------ RECORDED DATA ------
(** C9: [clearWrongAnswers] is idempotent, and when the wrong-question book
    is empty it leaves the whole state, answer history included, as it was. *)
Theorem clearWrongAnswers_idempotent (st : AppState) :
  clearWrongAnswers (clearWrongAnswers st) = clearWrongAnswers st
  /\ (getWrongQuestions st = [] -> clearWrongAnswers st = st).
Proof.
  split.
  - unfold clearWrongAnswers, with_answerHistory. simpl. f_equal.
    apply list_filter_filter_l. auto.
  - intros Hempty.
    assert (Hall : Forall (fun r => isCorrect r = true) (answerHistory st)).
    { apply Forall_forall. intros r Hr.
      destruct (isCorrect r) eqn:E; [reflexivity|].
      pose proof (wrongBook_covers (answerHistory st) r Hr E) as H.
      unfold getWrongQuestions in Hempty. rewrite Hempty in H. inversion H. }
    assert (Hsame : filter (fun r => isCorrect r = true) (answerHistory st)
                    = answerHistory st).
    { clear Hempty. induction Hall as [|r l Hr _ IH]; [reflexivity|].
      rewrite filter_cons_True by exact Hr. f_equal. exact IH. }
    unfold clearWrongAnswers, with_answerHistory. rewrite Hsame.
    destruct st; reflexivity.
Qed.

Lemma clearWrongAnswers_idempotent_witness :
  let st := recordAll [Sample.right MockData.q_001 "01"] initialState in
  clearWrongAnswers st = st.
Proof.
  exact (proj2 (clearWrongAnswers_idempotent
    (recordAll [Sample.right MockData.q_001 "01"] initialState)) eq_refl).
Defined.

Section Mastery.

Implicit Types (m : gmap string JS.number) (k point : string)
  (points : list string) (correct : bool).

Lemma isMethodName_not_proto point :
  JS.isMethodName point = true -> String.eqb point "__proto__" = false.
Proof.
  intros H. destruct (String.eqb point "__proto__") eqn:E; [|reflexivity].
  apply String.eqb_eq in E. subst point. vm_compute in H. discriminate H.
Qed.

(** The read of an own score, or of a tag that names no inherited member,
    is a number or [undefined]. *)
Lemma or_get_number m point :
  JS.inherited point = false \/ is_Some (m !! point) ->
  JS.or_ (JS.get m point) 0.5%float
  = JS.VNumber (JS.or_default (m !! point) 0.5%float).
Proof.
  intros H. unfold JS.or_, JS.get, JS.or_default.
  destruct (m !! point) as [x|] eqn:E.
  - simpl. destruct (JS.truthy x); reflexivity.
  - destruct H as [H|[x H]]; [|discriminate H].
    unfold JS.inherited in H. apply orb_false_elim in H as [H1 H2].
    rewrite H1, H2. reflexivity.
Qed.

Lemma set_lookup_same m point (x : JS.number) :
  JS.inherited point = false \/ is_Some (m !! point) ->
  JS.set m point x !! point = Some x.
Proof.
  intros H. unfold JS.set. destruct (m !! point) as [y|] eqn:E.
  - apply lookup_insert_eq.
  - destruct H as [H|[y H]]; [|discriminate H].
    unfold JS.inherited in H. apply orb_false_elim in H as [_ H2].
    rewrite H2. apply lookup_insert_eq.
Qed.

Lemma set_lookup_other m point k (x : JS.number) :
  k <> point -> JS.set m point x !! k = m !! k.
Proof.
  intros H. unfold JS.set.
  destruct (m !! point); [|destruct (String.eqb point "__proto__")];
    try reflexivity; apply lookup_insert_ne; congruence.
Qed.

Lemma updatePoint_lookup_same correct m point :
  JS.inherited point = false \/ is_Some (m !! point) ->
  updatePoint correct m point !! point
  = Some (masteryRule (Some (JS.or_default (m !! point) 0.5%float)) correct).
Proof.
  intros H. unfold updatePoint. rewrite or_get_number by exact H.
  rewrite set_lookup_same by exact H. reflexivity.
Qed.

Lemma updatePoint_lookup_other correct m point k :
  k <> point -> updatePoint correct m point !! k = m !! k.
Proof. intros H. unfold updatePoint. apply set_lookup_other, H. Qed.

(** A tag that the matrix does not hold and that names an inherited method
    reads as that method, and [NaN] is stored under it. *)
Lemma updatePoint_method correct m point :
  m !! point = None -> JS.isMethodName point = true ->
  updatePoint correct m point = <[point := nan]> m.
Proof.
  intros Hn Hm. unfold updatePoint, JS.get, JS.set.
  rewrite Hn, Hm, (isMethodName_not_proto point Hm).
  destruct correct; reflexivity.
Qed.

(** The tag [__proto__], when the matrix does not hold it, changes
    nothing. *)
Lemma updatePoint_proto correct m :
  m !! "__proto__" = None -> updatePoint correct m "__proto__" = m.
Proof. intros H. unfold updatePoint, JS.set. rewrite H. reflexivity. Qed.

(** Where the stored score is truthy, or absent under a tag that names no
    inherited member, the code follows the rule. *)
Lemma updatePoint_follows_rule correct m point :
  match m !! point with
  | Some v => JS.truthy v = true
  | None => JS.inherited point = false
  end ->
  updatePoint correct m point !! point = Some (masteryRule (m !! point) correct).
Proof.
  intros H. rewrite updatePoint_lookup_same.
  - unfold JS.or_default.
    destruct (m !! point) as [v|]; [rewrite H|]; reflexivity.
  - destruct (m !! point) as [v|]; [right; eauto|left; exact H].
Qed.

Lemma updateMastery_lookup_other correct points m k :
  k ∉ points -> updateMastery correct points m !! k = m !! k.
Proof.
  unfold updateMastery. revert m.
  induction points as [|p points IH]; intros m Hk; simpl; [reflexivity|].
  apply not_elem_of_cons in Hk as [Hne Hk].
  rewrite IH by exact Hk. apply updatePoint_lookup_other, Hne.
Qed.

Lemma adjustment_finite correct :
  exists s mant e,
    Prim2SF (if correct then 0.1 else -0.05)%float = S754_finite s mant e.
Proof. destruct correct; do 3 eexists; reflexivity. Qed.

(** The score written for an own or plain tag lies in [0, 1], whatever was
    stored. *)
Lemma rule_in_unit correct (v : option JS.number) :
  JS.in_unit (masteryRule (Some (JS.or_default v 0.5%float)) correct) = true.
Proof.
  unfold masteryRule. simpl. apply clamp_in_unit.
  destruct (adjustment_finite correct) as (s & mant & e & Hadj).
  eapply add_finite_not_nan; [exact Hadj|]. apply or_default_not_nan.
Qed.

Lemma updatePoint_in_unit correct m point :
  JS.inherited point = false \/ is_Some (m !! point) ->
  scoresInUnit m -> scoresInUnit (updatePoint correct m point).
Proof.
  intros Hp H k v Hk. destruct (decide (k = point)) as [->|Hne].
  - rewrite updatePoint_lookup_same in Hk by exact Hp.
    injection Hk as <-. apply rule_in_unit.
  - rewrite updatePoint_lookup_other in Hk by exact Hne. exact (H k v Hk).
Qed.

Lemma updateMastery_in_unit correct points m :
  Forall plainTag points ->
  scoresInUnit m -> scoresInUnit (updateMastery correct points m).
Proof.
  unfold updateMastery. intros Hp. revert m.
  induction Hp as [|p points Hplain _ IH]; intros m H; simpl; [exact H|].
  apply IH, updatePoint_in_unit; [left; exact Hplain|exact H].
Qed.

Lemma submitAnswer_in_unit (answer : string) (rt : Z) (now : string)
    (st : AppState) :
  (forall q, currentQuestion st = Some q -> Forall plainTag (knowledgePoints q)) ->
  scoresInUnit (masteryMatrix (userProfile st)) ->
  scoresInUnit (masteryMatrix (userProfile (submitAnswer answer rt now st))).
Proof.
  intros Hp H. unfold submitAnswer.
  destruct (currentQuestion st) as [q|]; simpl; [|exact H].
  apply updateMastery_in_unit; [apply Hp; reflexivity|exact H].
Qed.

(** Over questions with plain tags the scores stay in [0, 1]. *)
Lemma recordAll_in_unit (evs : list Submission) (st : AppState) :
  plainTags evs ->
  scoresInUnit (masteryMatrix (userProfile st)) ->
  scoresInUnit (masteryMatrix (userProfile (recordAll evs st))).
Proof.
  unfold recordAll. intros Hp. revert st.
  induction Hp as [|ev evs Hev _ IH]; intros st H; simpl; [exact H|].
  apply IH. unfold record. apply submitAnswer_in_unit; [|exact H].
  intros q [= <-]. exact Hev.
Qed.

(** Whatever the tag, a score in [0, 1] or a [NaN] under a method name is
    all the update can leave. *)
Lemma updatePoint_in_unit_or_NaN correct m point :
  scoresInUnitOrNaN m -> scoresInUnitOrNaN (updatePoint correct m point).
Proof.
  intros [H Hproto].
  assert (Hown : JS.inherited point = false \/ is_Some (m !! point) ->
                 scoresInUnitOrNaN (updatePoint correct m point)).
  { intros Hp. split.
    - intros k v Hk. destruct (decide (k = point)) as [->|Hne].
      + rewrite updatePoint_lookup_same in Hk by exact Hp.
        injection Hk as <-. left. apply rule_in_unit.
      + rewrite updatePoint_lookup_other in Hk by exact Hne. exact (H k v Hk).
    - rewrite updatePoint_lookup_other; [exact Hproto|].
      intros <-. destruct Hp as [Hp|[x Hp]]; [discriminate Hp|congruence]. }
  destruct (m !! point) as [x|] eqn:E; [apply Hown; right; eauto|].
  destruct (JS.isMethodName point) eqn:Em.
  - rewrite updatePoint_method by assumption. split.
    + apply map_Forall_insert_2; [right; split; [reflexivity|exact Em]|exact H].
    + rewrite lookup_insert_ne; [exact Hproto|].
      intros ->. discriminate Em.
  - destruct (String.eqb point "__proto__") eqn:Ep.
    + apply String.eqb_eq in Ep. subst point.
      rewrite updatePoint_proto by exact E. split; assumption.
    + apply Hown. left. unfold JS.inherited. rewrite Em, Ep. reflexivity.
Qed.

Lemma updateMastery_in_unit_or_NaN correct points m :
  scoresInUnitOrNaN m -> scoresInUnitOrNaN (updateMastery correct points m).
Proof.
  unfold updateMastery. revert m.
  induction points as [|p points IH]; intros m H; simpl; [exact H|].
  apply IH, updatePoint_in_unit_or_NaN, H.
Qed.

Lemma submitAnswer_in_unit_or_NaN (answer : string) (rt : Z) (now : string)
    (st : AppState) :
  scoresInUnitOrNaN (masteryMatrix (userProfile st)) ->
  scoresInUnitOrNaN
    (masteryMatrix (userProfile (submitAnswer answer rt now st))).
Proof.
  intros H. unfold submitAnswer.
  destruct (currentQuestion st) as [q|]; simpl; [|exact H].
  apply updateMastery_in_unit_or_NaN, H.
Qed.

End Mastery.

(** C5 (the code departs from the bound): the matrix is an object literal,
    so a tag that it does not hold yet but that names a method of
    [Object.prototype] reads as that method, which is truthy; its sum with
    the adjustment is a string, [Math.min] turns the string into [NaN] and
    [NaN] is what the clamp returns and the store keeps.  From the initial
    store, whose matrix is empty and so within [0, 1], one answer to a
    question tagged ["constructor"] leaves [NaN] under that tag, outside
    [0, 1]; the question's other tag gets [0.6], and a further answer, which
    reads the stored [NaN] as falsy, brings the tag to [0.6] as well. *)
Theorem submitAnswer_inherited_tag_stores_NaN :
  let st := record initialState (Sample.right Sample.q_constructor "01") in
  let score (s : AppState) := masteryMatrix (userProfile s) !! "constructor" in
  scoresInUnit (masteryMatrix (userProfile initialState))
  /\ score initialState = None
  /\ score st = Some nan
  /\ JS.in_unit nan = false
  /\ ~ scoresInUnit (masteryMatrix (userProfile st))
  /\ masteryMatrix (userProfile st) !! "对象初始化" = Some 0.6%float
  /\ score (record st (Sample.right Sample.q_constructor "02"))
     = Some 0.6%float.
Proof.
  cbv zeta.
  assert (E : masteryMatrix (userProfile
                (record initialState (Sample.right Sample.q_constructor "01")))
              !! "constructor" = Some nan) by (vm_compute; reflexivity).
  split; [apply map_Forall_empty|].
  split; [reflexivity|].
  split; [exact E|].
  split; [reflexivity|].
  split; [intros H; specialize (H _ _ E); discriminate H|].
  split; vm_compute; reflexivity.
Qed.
------
------ RECORDED DATA ------
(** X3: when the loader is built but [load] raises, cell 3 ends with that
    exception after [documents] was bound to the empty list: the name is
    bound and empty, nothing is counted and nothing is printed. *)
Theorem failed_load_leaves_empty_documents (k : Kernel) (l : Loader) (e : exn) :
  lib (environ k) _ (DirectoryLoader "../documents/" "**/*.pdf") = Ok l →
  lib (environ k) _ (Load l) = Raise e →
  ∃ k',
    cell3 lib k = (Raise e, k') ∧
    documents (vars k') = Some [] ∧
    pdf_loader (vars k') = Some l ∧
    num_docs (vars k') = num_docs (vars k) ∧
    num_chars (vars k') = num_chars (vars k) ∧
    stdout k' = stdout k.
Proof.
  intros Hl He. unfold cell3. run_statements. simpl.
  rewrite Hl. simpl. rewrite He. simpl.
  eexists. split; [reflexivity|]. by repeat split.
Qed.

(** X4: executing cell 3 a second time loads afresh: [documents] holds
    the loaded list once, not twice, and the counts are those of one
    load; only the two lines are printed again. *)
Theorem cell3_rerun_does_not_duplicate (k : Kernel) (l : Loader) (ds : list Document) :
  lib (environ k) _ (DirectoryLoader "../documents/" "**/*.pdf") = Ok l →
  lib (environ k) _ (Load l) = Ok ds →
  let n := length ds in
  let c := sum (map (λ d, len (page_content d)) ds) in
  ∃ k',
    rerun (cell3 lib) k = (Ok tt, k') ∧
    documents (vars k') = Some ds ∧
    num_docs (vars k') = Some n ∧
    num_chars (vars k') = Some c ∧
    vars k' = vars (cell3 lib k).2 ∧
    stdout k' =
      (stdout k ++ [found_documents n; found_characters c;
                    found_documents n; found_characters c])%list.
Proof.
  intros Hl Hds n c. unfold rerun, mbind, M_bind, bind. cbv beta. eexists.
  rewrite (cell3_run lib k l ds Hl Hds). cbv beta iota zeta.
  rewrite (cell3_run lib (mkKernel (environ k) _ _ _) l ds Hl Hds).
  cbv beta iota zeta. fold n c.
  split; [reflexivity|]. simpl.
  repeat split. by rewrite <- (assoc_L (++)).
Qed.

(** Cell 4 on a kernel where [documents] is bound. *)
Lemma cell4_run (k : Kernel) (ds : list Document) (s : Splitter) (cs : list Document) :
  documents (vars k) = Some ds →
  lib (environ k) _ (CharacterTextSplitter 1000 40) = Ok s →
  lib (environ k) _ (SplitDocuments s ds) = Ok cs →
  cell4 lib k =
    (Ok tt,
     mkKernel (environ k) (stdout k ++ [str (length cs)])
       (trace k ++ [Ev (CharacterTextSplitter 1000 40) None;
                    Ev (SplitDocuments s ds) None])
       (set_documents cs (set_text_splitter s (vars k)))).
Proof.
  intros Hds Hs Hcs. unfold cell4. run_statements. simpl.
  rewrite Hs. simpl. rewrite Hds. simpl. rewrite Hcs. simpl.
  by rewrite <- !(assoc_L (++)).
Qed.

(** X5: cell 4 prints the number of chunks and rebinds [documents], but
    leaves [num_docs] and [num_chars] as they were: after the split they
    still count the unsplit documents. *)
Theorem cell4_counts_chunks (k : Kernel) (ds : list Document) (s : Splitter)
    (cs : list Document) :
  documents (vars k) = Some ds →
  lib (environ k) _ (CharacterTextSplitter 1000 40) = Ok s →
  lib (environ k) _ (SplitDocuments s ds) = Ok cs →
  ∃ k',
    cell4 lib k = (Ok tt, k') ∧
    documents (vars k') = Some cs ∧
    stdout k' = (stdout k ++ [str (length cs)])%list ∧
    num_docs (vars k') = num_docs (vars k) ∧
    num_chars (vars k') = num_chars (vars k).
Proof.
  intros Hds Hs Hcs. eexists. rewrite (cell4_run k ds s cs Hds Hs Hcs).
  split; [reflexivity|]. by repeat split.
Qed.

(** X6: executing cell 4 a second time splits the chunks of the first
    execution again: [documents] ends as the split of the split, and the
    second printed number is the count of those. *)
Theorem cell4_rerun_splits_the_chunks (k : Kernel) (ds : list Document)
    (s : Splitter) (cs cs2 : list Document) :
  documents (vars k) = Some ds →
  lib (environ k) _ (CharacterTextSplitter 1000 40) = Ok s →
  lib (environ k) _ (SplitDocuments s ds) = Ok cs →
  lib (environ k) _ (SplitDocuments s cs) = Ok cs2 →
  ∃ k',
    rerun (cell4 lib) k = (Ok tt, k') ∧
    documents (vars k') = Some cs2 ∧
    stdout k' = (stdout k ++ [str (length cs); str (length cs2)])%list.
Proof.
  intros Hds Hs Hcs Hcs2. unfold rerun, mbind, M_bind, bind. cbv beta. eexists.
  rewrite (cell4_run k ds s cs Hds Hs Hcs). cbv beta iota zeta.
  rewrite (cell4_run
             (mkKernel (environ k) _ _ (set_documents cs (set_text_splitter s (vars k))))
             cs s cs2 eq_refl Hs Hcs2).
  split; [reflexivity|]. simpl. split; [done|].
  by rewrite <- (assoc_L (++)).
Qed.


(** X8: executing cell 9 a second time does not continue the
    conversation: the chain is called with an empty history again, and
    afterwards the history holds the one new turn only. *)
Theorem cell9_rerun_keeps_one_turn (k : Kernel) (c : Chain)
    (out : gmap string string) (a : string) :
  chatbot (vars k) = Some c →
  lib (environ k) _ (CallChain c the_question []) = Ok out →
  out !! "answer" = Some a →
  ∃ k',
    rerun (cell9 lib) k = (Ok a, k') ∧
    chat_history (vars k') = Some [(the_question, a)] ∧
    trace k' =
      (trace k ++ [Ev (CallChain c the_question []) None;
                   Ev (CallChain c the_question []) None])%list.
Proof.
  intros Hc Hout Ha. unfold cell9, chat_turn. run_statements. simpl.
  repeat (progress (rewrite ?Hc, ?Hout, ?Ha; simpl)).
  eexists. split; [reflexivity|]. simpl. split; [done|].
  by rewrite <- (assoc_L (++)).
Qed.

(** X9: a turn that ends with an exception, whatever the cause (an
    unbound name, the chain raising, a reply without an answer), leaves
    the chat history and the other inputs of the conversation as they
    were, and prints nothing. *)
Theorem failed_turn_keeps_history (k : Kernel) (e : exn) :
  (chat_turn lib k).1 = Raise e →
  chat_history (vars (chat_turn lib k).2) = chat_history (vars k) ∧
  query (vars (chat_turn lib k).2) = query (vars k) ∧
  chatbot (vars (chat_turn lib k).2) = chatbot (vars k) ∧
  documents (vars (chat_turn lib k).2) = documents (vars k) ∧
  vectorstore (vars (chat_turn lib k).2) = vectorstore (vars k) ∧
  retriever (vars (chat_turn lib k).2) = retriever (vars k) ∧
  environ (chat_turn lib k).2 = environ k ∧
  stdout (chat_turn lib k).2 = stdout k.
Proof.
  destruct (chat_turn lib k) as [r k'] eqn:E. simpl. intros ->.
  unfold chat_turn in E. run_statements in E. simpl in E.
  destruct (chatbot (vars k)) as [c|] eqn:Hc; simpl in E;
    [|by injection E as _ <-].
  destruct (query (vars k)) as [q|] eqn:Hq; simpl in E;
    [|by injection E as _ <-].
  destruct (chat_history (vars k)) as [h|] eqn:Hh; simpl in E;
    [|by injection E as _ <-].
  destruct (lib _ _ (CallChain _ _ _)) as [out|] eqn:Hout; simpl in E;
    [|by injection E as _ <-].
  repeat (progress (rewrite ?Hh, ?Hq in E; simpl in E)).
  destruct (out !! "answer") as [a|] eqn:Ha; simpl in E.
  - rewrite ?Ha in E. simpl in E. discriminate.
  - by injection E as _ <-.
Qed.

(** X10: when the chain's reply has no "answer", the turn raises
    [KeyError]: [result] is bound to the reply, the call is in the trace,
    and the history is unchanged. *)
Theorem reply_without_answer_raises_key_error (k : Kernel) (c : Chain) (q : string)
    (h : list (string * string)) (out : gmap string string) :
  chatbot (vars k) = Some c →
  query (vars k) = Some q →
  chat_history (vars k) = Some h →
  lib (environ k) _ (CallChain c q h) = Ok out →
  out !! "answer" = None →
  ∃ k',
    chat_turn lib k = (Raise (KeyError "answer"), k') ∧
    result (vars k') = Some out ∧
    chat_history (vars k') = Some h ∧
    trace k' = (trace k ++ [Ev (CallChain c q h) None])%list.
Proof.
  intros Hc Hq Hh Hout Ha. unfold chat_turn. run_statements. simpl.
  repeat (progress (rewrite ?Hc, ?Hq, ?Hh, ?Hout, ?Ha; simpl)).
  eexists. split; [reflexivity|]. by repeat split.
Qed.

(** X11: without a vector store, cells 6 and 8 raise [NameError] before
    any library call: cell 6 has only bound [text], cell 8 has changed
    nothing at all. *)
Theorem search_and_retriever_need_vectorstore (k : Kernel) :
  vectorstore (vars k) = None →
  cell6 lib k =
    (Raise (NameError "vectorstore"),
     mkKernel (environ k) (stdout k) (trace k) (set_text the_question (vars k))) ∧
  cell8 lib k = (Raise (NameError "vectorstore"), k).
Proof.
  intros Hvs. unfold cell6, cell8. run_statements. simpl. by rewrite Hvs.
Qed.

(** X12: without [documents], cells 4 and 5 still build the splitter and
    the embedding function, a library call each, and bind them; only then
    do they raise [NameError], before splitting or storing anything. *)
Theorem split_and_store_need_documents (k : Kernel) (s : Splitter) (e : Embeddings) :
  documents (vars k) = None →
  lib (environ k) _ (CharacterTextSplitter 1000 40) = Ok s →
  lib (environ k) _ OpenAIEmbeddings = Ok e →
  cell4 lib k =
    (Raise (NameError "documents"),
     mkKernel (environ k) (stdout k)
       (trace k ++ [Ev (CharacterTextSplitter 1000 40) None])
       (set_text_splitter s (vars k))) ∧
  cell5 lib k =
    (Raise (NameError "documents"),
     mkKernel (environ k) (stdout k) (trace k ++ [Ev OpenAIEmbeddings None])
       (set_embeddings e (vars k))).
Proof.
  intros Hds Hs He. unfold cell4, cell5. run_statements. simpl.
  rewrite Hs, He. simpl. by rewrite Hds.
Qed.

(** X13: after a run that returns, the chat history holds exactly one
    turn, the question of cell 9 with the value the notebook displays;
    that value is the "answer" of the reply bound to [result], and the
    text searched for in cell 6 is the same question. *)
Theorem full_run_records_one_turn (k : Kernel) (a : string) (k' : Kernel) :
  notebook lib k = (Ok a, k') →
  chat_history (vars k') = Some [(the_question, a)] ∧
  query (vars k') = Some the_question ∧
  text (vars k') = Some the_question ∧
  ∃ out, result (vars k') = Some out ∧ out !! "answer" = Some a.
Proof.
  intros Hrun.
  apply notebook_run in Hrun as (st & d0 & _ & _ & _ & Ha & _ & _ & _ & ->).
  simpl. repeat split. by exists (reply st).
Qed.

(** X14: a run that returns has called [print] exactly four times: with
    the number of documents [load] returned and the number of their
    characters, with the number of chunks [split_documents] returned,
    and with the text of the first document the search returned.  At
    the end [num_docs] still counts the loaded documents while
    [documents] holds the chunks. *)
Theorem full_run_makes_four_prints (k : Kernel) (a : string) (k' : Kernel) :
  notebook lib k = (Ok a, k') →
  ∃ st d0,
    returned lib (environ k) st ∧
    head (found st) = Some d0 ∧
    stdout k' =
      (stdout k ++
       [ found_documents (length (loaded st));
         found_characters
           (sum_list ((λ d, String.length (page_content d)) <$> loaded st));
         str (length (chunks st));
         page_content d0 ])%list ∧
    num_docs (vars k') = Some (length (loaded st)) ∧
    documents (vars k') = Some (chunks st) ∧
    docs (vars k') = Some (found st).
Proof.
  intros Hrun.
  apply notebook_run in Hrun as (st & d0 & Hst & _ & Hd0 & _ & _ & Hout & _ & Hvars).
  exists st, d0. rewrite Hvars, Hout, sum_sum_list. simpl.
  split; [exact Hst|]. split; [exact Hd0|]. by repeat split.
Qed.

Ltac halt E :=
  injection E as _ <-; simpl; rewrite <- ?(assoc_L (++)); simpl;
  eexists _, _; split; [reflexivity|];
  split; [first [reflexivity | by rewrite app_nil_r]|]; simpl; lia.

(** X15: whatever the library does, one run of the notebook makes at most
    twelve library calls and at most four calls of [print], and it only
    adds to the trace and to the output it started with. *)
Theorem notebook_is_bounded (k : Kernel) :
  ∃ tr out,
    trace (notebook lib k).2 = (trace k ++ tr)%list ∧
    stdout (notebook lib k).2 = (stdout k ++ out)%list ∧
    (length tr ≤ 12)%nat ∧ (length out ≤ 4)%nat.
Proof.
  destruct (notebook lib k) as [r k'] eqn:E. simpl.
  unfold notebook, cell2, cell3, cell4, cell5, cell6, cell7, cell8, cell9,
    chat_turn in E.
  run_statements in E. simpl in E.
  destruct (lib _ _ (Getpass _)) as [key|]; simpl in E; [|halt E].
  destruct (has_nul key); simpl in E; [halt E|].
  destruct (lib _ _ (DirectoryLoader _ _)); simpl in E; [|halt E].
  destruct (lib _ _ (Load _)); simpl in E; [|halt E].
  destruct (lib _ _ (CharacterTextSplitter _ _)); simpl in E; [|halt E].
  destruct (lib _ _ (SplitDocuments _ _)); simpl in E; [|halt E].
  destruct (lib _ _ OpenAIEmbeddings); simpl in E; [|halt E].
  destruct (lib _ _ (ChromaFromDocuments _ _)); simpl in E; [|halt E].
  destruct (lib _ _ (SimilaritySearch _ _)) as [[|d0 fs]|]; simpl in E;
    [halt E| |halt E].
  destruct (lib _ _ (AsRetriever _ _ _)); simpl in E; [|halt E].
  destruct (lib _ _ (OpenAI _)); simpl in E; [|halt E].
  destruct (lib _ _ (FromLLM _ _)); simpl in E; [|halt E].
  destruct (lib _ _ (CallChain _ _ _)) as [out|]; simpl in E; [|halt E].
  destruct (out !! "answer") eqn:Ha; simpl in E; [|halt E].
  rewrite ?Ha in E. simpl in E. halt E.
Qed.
------
- ASSIGNMENT
The lines above that hold the word "stored" need counting; write the count and nothing more.

- ANSWER SPACE
4